# [Prompt]
Wherever "apply" appears in the records below, copy the line that holds it.

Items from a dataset
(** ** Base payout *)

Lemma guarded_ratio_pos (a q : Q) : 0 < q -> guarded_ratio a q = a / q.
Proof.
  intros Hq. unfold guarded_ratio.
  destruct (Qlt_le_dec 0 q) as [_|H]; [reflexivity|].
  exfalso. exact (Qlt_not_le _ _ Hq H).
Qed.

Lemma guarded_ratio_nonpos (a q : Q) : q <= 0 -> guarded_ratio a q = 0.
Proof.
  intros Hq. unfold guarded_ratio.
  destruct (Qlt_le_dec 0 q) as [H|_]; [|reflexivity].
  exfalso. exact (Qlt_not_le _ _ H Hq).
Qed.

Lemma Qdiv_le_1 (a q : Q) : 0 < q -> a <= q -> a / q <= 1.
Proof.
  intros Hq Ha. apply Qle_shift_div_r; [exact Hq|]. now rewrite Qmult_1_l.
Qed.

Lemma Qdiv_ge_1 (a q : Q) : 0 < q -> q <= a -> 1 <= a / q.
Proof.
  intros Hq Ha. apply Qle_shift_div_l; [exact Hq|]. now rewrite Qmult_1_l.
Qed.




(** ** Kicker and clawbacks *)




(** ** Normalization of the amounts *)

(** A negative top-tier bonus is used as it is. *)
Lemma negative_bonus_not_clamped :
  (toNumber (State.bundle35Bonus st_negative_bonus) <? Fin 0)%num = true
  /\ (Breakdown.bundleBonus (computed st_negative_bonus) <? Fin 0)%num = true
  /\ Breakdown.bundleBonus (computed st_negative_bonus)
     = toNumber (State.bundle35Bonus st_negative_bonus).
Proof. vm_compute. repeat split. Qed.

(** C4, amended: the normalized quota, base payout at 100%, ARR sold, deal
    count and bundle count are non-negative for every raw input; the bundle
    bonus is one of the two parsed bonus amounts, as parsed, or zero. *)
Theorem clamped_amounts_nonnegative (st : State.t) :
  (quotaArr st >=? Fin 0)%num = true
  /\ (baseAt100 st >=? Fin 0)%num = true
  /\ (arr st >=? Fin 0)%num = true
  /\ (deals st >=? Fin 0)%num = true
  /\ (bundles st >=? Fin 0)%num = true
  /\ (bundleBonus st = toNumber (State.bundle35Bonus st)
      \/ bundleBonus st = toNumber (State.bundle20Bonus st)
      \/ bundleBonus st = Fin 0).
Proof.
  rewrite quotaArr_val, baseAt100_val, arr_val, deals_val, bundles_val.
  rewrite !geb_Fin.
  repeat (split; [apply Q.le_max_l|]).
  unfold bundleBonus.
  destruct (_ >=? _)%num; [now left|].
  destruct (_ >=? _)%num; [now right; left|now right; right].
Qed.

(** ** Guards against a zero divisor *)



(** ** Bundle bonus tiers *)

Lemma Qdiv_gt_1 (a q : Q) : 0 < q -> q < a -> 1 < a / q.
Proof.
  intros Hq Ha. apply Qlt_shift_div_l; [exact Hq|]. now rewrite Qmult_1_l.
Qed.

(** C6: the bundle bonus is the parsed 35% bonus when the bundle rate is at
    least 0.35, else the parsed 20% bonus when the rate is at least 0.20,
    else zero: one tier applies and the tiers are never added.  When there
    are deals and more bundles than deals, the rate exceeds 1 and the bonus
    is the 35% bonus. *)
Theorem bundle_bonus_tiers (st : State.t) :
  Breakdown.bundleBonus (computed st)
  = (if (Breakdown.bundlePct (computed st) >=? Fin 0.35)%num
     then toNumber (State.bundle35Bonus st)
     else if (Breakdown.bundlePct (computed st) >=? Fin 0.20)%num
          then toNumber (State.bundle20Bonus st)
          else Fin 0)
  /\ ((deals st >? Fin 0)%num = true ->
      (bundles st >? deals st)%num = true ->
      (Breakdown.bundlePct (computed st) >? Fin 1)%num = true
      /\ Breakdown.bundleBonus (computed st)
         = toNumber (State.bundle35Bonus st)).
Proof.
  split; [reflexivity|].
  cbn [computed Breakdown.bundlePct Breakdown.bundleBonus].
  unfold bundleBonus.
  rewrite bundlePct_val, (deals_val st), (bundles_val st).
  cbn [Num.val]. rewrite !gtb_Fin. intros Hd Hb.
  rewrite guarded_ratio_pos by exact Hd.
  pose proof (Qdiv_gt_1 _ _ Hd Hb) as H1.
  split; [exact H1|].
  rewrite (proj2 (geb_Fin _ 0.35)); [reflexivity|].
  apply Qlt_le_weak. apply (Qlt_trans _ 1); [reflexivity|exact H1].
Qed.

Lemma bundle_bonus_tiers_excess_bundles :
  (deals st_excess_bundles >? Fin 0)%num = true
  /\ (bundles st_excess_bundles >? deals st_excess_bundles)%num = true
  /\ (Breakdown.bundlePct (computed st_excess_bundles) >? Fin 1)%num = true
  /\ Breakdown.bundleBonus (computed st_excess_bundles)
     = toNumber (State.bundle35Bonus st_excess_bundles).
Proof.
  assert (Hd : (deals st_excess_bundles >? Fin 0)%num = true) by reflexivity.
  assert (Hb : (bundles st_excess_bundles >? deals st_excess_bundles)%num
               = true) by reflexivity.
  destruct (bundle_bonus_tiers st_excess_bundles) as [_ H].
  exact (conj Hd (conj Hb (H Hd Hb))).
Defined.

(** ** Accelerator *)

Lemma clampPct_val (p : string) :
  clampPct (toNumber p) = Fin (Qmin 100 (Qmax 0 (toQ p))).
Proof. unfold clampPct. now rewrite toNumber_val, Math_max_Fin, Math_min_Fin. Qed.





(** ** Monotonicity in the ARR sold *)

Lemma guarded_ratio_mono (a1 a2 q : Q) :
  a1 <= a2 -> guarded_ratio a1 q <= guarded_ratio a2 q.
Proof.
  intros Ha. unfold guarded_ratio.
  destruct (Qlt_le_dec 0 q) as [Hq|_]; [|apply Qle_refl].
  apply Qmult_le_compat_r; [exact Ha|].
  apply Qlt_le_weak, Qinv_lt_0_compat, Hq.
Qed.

# [Task result]
  intros Hq Ha. apply Qle_shift_div_r; [exact Hq|]. now rewrite Qmult_1_l.
  intros Hq Ha. apply Qle_shift_div_l; [exact Hq|]. now rewrite Qmult_1_l.
  repeat (split; [apply Q.le_max_l|]).
  intros Hq Ha. apply Qlt_shift_div_l; [exact Hq|]. now rewrite Qmult_1_l.
  apply Qlt_le_weak. apply (Qlt_trans _ 1); [reflexivity|exact H1].
  destruct (Qlt_le_dec 0 q) as [Hq|_]; [|apply Qle_refl].
  apply Qmult_le_compat_r; [exact Ha|].
  apply Qlt_le_weak, Qinv_lt_0_compat, Hq.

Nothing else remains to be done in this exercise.